__TASK DIRECTIONS__: Reproduce, exactly and in full, only the lines below from the one containing "Proof. intros [] []. split; auto. Qed." through the one containing "Lemma lfdbfree_step d0".

__RECORDS PROVIDED__:
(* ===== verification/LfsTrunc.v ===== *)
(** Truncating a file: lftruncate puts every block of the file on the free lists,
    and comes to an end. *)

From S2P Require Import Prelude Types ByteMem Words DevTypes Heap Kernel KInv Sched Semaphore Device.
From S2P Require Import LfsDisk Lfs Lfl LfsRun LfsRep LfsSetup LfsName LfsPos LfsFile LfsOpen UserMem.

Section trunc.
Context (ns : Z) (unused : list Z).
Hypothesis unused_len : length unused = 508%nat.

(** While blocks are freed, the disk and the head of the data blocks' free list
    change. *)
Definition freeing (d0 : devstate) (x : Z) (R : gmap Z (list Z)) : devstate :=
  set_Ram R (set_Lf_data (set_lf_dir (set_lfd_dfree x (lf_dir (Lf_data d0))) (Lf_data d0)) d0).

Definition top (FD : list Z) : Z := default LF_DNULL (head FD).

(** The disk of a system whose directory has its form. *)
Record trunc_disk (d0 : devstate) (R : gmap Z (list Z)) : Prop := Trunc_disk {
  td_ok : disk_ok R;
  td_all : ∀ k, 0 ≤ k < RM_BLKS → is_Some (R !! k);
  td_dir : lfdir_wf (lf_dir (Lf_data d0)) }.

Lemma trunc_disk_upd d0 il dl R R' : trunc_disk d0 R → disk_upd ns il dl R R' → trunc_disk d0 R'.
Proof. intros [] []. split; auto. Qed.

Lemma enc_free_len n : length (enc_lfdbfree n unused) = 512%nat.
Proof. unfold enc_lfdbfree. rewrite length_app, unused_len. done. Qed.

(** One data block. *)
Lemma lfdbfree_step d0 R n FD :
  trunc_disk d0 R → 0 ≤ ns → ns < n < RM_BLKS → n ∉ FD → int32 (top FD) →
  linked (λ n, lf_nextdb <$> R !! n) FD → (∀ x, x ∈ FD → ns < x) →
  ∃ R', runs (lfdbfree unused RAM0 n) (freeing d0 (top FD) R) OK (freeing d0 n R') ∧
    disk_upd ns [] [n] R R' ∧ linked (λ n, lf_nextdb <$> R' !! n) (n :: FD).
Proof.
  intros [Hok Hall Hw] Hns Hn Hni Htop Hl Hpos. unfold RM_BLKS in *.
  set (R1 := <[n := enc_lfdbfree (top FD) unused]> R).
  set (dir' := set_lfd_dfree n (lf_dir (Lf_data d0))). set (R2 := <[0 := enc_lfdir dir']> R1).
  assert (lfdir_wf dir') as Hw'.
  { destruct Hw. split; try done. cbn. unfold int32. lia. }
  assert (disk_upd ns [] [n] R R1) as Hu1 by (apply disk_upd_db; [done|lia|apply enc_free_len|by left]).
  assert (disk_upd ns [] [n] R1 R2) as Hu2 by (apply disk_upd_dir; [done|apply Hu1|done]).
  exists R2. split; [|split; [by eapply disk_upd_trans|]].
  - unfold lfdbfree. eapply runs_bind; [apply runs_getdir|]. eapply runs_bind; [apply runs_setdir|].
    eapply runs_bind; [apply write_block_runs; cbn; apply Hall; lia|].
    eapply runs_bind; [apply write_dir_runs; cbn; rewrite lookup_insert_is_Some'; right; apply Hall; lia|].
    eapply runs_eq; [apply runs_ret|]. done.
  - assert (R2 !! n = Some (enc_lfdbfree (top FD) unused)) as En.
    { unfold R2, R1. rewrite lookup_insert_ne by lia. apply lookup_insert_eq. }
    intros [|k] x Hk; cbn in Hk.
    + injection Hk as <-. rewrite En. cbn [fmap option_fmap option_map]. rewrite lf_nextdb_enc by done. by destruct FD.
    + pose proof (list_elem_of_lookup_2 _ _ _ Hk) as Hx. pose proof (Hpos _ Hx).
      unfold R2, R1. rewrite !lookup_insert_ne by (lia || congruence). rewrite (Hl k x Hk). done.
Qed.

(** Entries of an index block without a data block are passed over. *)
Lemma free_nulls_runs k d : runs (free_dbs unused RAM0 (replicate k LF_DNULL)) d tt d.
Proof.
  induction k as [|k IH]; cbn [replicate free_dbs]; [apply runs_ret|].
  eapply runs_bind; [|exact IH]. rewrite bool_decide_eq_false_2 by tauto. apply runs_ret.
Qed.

__EXPECTED ANSWER__:
Proof. intros [] []. split; auto. Qed.

Lemma enc_free_len n : length (enc_lfdbfree n unused) = 512%nat.
Proof. unfold enc_lfdbfree. rewrite length_app, unused_len. done. Qed.

(** One data block. *)
Lemma lfdbfree_step d0 R n FD :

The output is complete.